= Data under study =
(* ===== verification/PipelineTypes.v ===== *)
(** The statuses of a pipeline in the pipeline manager (pipeline-manager/src/db/types): the
    resources, storage, program and runtime statuses, their text in the database, the
    permitted transitions, the combined status shown to the user, names, and the errors
    of database operations. *)
From stdpp Require Import strings.
From S2P Require Import Prelude Machine.
#[local] Open Scope string_scope.

(** ** Enumerations *)

Module ResourcesStatus.
Inductive t := Stopped | Provisioning | Provisioned | Stopping.
#[global] Instance eq_dec : EqDecision t.
Proof. solve_decision. Defined.
End ResourcesStatus.

Module ResourcesDesiredStatus.
Inductive t := Stopped | Provisioned.
#[global] Instance eq_dec : EqDecision t.
Proof. solve_decision. Defined.
End ResourcesDesiredStatus.

Module StorageStatus.
Inductive t := Cleared | InUse | Clearing.
#[global] Instance eq_dec : EqDecision t.
Proof. solve_decision. Defined.
End StorageStatus.

Module ProgramStatus.
Inductive t :=
  Pending | CompilingSql | SqlCompiled | CompilingRust | Success | SqlError | RustError | SystemError.
#[global] Instance eq_dec : EqDecision t.
Proof. solve_decision. Defined.
End ProgramStatus.

Module RuntimeStatus.
Inductive t :=
  Unavailable | Standby | Initializing | AwaitingApproval | Bootstrapping | Replaying
| Paused | Running | Suspended.
#[global] Instance eq_dec : EqDecision t.
Proof. solve_decision. Defined.
End RuntimeStatus.

Module RuntimeDesiredStatus.
Inductive t := Unavailable | Standby | Paused | Running | Suspended.
#[global] Instance eq_dec : EqDecision t.
Proof. solve_decision. Defined.

Definition may_transition_to (self target : t) : bool :=
  if bool_decide (self = target) then true else
  match self, target with
  | Standby, (Paused | Running) => true
  | Paused, (Running | Suspended) => true
  | Running, (Paused | Suspended) => true
  | _, _ => false
  end.

Definition may_transition_to_at_startup (self target : t) : bool :=
  match self with
  | Suspended => match target with Paused | Running => true | _ => false end
  | _ => may_transition_to self target
  end.
End RuntimeDesiredStatus.

Module BootstrapPolicy.
Inductive t := Allow | Reject | AwaitApproval.
#[global] Instance eq_dec : EqDecision t.
Proof. solve_decision. Defined.
Definition default : t := AwaitApproval.
End BootstrapPolicy.

(** ** Errors

    [V] is the type of JSON values.  The constructors that are not listed report failures
    of the connection to the database or of serialisation. *)
Definition PipelineId := N.
Definition TenantId := N.
Definition Version := Z.

Inductive ValidationError :=
| DeserializationFailed (error : string)
| EnterpriseFeature (feature : string).

Inductive DBError (V : Type) :=
| PostgresError
| PostgresPoolError
| PostgresMigrationError
| PgEmbedError
| InvalidProgramStatus (status : string)
| InvalidStorageStatus (status : string)
| InvalidJsonData (data error : string)
| InvalidRuntimeConfig (value : V) (error : ValidationError)
| InvalidProgramConfig (value : V) (error : ValidationError)
| InvalidProgramInfo (value : V) (error : ValidationError)
| InvalidDeploymentConfig (value : V) (error : ValidationError)
| InvalidProgramError (value : V) (error : string)
| EditRestrictedToClearedStorage (not_allowed : list string)
| InvalidErrorResponse (value : V) (error : string)
| FailedToSerializeRuntimeConfig (error : string)
| FailedToSerializeProgramConfig (error : string)
| FailedToSerializeProgramError (error : string)
| FailedToSerializeErrorResponse (error : string)
| UniqueKeyViolation (key_constraint : string)
| DuplicateKey
| MissingMigrations (expected actual : Z)
| DuplicateName
| EmptyName
| TooLongName (name : string) (length maximum : nat)
| NameDoesNotMatchPattern (name : string)
| UnknownTenant (tenant_id : TenantId)
| UnknownApiKey (name : string)
| InvalidApiKey
| UnknownPipeline (pipeline_id : PipelineId)
| UnknownPipelineName (pipeline_name : string)
| UpdateRestrictedToStopped
| ProgramStatusUpdateRestrictedToStopped
| DeleteRestrictedToFullyStopped
| DeleteRestrictedToClearedStorage
| CannotRenameNonExistingPipeline
| OutdatedProgramVersion (outdated_version latest_version : Version)
| OutdatedPipelineVersion (outdated_version latest_version : Version)
| StartFailedDueToFailedCompilation (compiler_error : string)
| TransitionRequiresCompiledProgram (current transition_to : ResourcesStatus.t)
| InvalidProgramStatusTransition (current_status new_status : ProgramStatus.t)
| InvalidResourcesStatusTransition (storage_status : StorageStatus.t)
    (current_status new_status : ResourcesStatus.t)
| InvalidStorageStatusTransition (current_status new_status : StorageStatus.t)
| StorageStatusImmutableUnlessStopped (resources_status : ResourcesStatus.t)
    (current_status new_status : StorageStatus.t)
| IllegalPipelineAction (status : ResourcesStatus.t)
    (current_desired_status new_desired_status : ResourcesDesiredStatus.t) (hint : string)
| TlsConnection (hint : string)
| PauseWhileNotProvisioned
| ResumeWhileNotProvisioned
| InvalidResourcesStatus (status : string)
| InvalidResourcesDesiredStatus (status : string)
| InvalidRuntimeStatus (status : string)
| InvalidRuntimeDesiredStatus (status : string)
| InvalidBootstrap (status : string)
| NoRuntimeStatusWhileProvisioned
| PreconditionViolation (info : string)
| InitialImmutableUnlessStopped
| InitialStandbyNotAllowed.

(** The outcome of a fallible function: [Panic] is a failed [assert!] or [expect]. *)
Inductive result (V A : Type) :=
| Ok (a : A)
| Err (e : DBError V)
| Panic.

#[global] Arguments PostgresError {V}.
#[global] Arguments PostgresPoolError {V}.
#[global] Arguments PostgresMigrationError {V}.
#[global] Arguments PgEmbedError {V}.
#[global] Arguments InvalidProgramStatus {V}.
#[global] Arguments InvalidStorageStatus {V}.
#[global] Arguments InvalidJsonData {V}.
#[global] Arguments InvalidRuntimeConfig {V}.
#[global] Arguments InvalidProgramConfig {V}.
#[global] Arguments InvalidProgramInfo {V}.
#[global] Arguments InvalidDeploymentConfig {V}.
#[global] Arguments InvalidProgramError {V}.
#[global] Arguments EditRestrictedToClearedStorage {V}.
#[global] Arguments InvalidErrorResponse {V}.
#[global] Arguments FailedToSerializeRuntimeConfig {V}.
#[global] Arguments FailedToSerializeProgramConfig {V}.
#[global] Arguments FailedToSerializeProgramError {V}.
#[global] Arguments FailedToSerializeErrorResponse {V}.
#[global] Arguments UniqueKeyViolation {V}.
#[global] Arguments DuplicateKey {V}.
#[global] Arguments MissingMigrations {V}.
#[global] Arguments DuplicateName {V}.
#[global] Arguments EmptyName {V}.
#[global] Arguments TooLongName {V}.
#[global] Arguments NameDoesNotMatchPattern {V}.
#[global] Arguments UnknownTenant {V}.
#[global] Arguments UnknownApiKey {V}.
#[global] Arguments InvalidApiKey {V}.
#[global] Arguments UnknownPipeline {V}.
#[global] Arguments UnknownPipelineName {V}.
#[global] Arguments UpdateRestrictedToStopped {V}.
#[global] Arguments ProgramStatusUpdateRestrictedToStopped {V}.
#[global] Arguments DeleteRestrictedToFullyStopped {V}.
#[global] Arguments DeleteRestrictedToClearedStorage {V}.
#[global] Arguments CannotRenameNonExistingPipeline {V}.
#[global] Arguments OutdatedProgramVersion {V}.
#[global] Arguments OutdatedPipelineVersion {V}.
#[global] Arguments StartFailedDueToFailedCompilation {V}.
#[global] Arguments TransitionRequiresCompiledProgram {V}.
#[global] Arguments InvalidProgramStatusTransition {V}.
#[global] Arguments InvalidResourcesStatusTransition {V}.
#[global] Arguments InvalidStorageStatusTransition {V}.
#[global] Arguments StorageStatusImmutableUnlessStopped {V}.
#[global] Arguments IllegalPipelineAction {V}.
#[global] Arguments TlsConnection {V}.
#[global] Arguments PauseWhileNotProvisioned {V}.
#[global] Arguments ResumeWhileNotProvisioned {V}.
#[global] Arguments InvalidResourcesStatus {V}.
#[global] Arguments InvalidResourcesDesiredStatus {V}.
#[global] Arguments InvalidRuntimeStatus {V}.
#[global] Arguments InvalidRuntimeDesiredStatus {V}.
#[global] Arguments InvalidBootstrap {V}.
#[global] Arguments NoRuntimeStatusWhileProvisioned {V}.
#[global] Arguments PreconditionViolation {V}.
#[global] Arguments InitialImmutableUnlessStopped {V}.
#[global] Arguments InitialStandbyNotAllowed {V}.
#[global] Arguments Ok {V A}.
#[global] Arguments Err {V A}.
#[global] Arguments Panic {V A}.
(** The runtime status that a pipeline reports. *)
Record ExtendedRuntimeStatus := {
  runtime_status : RuntimeStatus.t;
  runtime_status_details : Value;
  runtime_desired_status : RuntimeDesiredStatus.t }.

Definition transit_deployment_resources_status_to_provisioned (now : Z) (d : Db) (t : TenantId)
    (i : PipelineId) (guard : Version) (location : string) (s : ExtendedRuntimeStatus)
    : result () * Db :=
  commit d (unit_of (
    set_deployment_resources_status now d t i guard ResourcesStatus.Provisioned
      {| new_runtime_status := Some (runtime_status s);
         new_runtime_status_details := Some (runtime_status_details s);
         new_runtime_desired_status := Some (runtime_desired_status s);
         new_deployment_error := None; new_deployment_id := None; new_deployment_config := None;
         new_deployment_location := Some location; new_suspend_info := None |})).

Definition transit_deployment_resources_status_to_stopping (now : Z) (d : Db) (t : TenantId)
    (i : PipelineId) (guard : Version) (error : option ErrorResponse) (suspend : option Value)
    : result () * Db :=
  commit d (
    pipeline ← get_pipeline_by_id d t i;
    '(_, txn) ← set_deployment_resources_desired_status now d t (name (descr pipeline))
                  ResourcesDesiredStatus.Stopped None None;
    unit_of (set_deployment_resources_status now txn t i guard ResourcesStatus.Stopping
      {| new_runtime_status := None; new_runtime_status_details := None;
         new_runtime_desired_status := None; new_deployment_error := error;
         new_deployment_id := None; new_deployment_config := None;
         new_deployment_location := None; new_suspend_info := suspend |})).

Definition transit_deployment_resources_status_to_stopped (now : Z) (d : Db) (t : TenantId)
    (i : PipelineId) (guard : Version) : result () * Db :=
  commit d (unit_of (
    set_deployment_resources_status now d t i guard ResourcesStatus.Stopped no_status_update)).

Definition transit_storage_status_to_cleared (d : Db) (t : TenantId) (i : PipelineId)
    : result () * Db :=
  commit d (unit_of (set_storage_status d t i StorageStatus.Cleared)).



(** ** The text of the status columns *)

(** The statuses of a row, decoded and as the table stores them. *)
Record Statuses := {
  st_program : ProgramStatus.t;
  st_storage : StorageStatus.t;
  st_resources : ResourcesStatus.t;
  st_resources_desired : ResourcesDesiredStatus.t;
  st_initial : option RuntimeDesiredStatus.t;
  st_runtime : option RuntimeStatus.t;
  st_runtime_desired : option RuntimeDesiredStatus.t;
  st_bootstrap : option BootstrapPolicy.t }.

Record StatusColumns := {
  col_program : string;
  col_storage : string;
  col_resources : string;
  col_resources_desired : string;
  col_initial : option string;
  col_runtime : option string;
  col_runtime_desired : option string;
  col_bootstrap : option string }.

(** The parameters of the statements that write the columns. *)
Definition encode_statuses (s : Statuses) : StatusColumns :=
  {| col_program := to_string (st_program s); col_storage := to_string (st_storage s);
     col_resources := to_string (st_resources s);
     col_resources_desired := to_string (st_resources_desired s);
     col_initial := to_string <$> st_initial s; col_runtime := to_string <$> st_runtime s;
     col_runtime_desired := to_string <$> st_runtime_desired s;
     col_bootstrap := to_string <$> st_bootstrap s |}.

(** The status columns of [row_to_extended_pipeline_descriptor]. *)
Definition decode_statuses (c : StatusColumns) : result Statuses :=
  initial ← on_some try_from (col_initial c);
  runtime ← on_some try_from (col_runtime c);
  runtime_desired ← on_some try_from (col_runtime_desired c);
  bootstrap ← on_some try_from (col_bootstrap c);
  program ← try_from (col_program c);
  storage ← try_from (col_storage c);
  resources ← try_from (col_resources c);
  resources_desired ← try_from (col_resources_desired c);
  Ok {| st_program := program; st_storage := storage; st_resources := resources;
        st_resources_desired := resources_desired; st_initial := initial; st_runtime := runtime;
        st_runtime_desired := runtime_desired; st_bootstrap := bootstrap |}.

End db.
(* ===== verification/PipelineInvariant.v ===== *)
(** The state of the pipeline table over all interleavings of requests: a step relation with
    one case per request to the storage interface, and the invariant of every reachable
    state. *)
From stdpp Require Import strings sorting relations.
From S2P Require Import Prelude Machine PipelineTypes PipelineDb.

Section rows.
Context `{EX : Externals}.
Notation result := (result Value).
Implicit Types (d : Db) (r : Row).

(** ** Rows of the table *)

(** [d'] is [d] with the row [r] replaced by [r']. *)
Definition replaced d d' r r' : Prop :=
  tenants d' = tenants d ∧ ∃ l1 l2, pipelines d = l1 ++ r :: l2 ∧ pipelines d' = l1 ++ r' :: l2.

(** The constraints of the table. *)
Record table_ok d : Prop := {
  ids_unique : NoDup (row_id <$> pipelines d);
  names_unique : NoDup ((λ r, (row_tenant r, name r)) <$> pipelines d);
  tenants_exist : Forall (λ r, row_tenant r ∈ tenants d) (pipelines d) }.

(** A condition that identifies a row. *)
Definition selects d (c : Row → bool) r : Prop := filter (λ r, c r = true) (pipelines d) = [r].

Lemma query_opt_Some d c r : query_opt d c = Ok (Some r) ↔ selects d c r.
Proof.
  unfold query_opt, selects. destruct (filter _ _) as [|? [|? ?]]; naive_solver.
Qed.

Lemma selects_split d c r :
  selects d c r →
  ∃ l1 l2, pipelines d = l1 ++ r :: l2 ∧ c r = true
           ∧ Forall (λ s, c s = false) l1 ∧ Forall (λ s, c s = false) l2.
Proof.
  unfold selects. intros Hf.
  assert (Hr : r ∈ pipelines d ∧ c r = true).
  { assert (r ∈ filter (λ r, c r = true) (pipelines d)) as Hin by (rewrite Hf; set_solver).
    by apply list_elem_of_filter in Hin as [? ?]. }
  destruct Hr as [Hin Hc]. apply list_elem_of_split in Hin as (l1 & l2 & Hp).
  exists l1, l2. split_and!; [done | done | |].
  all: apply Forall_forall; intros s Hs; destruct (c s) eqn:Hcs; [exfalso|done].
  all: rewrite Hp, filter_app, filter_cons_True in Hf by done.
  all: apply (f_equal length) in Hf; rewrite length_app in Hf; cbn in Hf.
  all: assert (length (filter (λ r, c r = true) l1) = 0 ∧ length (filter (λ r, c r = true) l2) = 0)
    as [H1 H2] by lia; apply nil_length_inv in H1, H2.
  - assert (s ∈ filter (λ r, c r = true) l1) by (by apply list_elem_of_filter). rewrite H1 in *. set_solver.
  - assert (s ∈ filter (λ r, c r = true) l2) by (by apply list_elem_of_filter). rewrite H2 in *. set_solver.
Qed.

Lemma map_unselected (c : Row → bool) f l :
  Forall (λ s, c s = false) l → (λ r, if c r then f r else r) <$> l = l.
Proof. induction 1 as [|s l Hs _ IH]; [done|]. cbn. by rewrite Hs, IH. Qed.

Lemma execute_update_selected d c f r :
  selects d c r → ∃ d', execute_update d c f = (1, d') ∧ replaced d d' r (f r).
Proof.
  intros Hs. destruct (selects_split _ _ _ Hs) as (l1 & l2 & Hp & Hc & H1 & H2).
  eexists. unfold execute_update. rewrite Hs. split; [done|].
  split; [done|]. exists l1, l2. split; [done|]. cbn [pipelines].
  rewrite Hp, fmap_app, fmap_cons, Hc, !map_unselected; done.
Qed.

Lemma get_pipeline_Ok d t n r : get_pipeline d t n = Ok r ↔ selects d (by_name t n) r.
Proof.
  unfold get_pipeline. rewrite <- query_opt_Some. destruct (query_opt _ _) as [[]| |]; naive_solver.
Qed.

Lemma get_pipeline_by_id_Ok d t i r : get_pipeline_by_id d t i = Ok r ↔ selects d (by_id t i) r.
Proof.
  unfold get_pipeline_by_id. rewrite <- query_opt_Some. destruct (query_opt _ _) as [[]| |]; naive_solver.
Qed.

Lemma update_by_id_Ok d t i f r d' :
  selects d (by_id t i) r → update_by_id d t i f = Ok d' → replaced d d' r (f r).
Proof.
  intros (d'' & He & Hr)%(execute_update_selected _ _ f). unfold update_by_id. rewrite He. cbn.
  by intros [= <-].
Qed.

Lemma update_by_id_is_Ok d t i f r :
  selects d (by_id t i) r → ∃ d', update_by_id d t i f = Ok d' ∧ replaced d d' r (f r).
Proof.
  intros (d'' & He & Hr)%(execute_update_selected _ _ f). exists d''. unfold update_by_id. by rewrite He.
Qed.

Lemma filter_unique {A B} (key : A → B) (c : A → bool) (l : list A) (x : A) :
  NoDup (key <$> l) → x ∈ l → c x = true → (∀ y, c y = true → key y = key x) →
  filter (λ y, c y = true) l = [x].
Proof.
  intros Hnd Hin Hc Hk. apply list_elem_of_split in Hin as (l1 & l2 & ->).
  rewrite fmap_app, fmap_cons in Hnd. apply NoDup_app in Hnd as (_ & Hd & Hn).
  apply NoDup_cons in Hn as [Hx _].
  assert (∀ l, key x ∉ key <$> l → filter (λ y, c y = true) l = []) as Hempty.
  { induction l as [|y l IH]; [done|]. intros Hl. rewrite fmap_cons in Hl.
    rewrite filter_cons_False; [apply IH; set_solver|]. intros Hcy%Hk. set_solver. }
  rewrite filter_app, filter_cons_True by done. rewrite !Hempty; [done| done|].
  intros Hk1. apply (Hd _ Hk1). set_solver.
Qed.
(* ===== verification/PipelineRunner.v ===== *)
(** Correctness of the pipeline automaton against the pipeline table: its decisions never
    run into missing columns, its transitions can be stored whatever users and the
    compiler do in the meantime, stopping and starting make progress. *)
From stdpp Require Import strings relations.
From S2P Require Import Prelude Machine PipelineTypes PipelineDb PipelineInvariant PipelineFrame.
From S2P Require Import PipelineAutomaton.

(** ** When the operations succeed *)

Section success.
Context `{EX : Externals}.
Notation result := (result Value).
Implicit Types (d : Db) (r : Row).

Lemma set_resources_status_is_Ok now d t i s u r a b c :
  selects d (by_id t i) r →
  validate_resources_status_transition (V := Value) (storage_status r)
    (deployment_resources_status r) s = Ok () →
  (requires_compiled_program (deployment_resources_status r) s = true →
     program_status r = ProgramStatus.Success) →
  stopping_information r s u = Ok a → provisioning_information r s u = Ok b →
  validate_config b.2 = Ok () → provisioned_information s u = Ok c →
  ∃ d', set_deployment_resources_status now d t i (version r) s u = Ok d'
        ∧ replaced d d' r (with_depl r (with_status now r s a b c (final_deployment_initial r s))).
Proof.
  intros Hsel Hval Hprog Ha Hb Hcfg Hc. unfold set_deployment_resources_status.
  rewrite (proj2 (get_pipeline_by_id_Ok _ _ _ _) Hsel). cbn [mbind result_bind].
  rewrite (bool_decide_eq_true_2 (version r = version r)) by done. cbn [throw_if negb]. rewrite Hval. cbn [mbind result_bind].
  assert (requires_compiled_program (deployment_resources_status r) s
          && negb (bool_decide (program_status r = ProgramStatus.Success)) = false) as ->.
  { destruct (requires_compiled_program _ _); [|done]. by rewrite bool_decide_eq_true_2 by auto. }
  cbn [throw_if]. rewrite Ha. destruct a as [a1 a2]. cbn [mbind result_bind]. rewrite Hb.
  destruct b as [b1 b2]. cbn [mbind result_bind] in *. cbn [snd] in Hcfg. rewrite Hcfg. cbn [mbind result_bind].
  rewrite Hc. destruct c as [[[c1 c2] c3] c4]. cbn [mbind result_bind].
  match goal with |- ∃ d', update_by_id _ _ _ ?f = _ ∧ _ =>
    destruct (update_by_id_is_Ok _ _ _ f _ Hsel) as (d' & -> & Hrep) end.
  by exists d'.
Qed.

= Task instructions =
Reprint exactly the lines above that start at the one with "#[global] Arguments UnknownPipelineName" and end at the one with "#[global] Arguments DeleteRestrictedToClearedStorage", keeping both and adding none.

= Exercise output =
#[global] Arguments UnknownPipelineName {V}.
#[global] Arguments UpdateRestrictedToStopped {V}.
#[global] Arguments ProgramStatusUpdateRestrictedToStopped {V}.
#[global] Arguments DeleteRestrictedToFullyStopped {V}.
#[global] Arguments DeleteRestrictedToClearedStorage {V}.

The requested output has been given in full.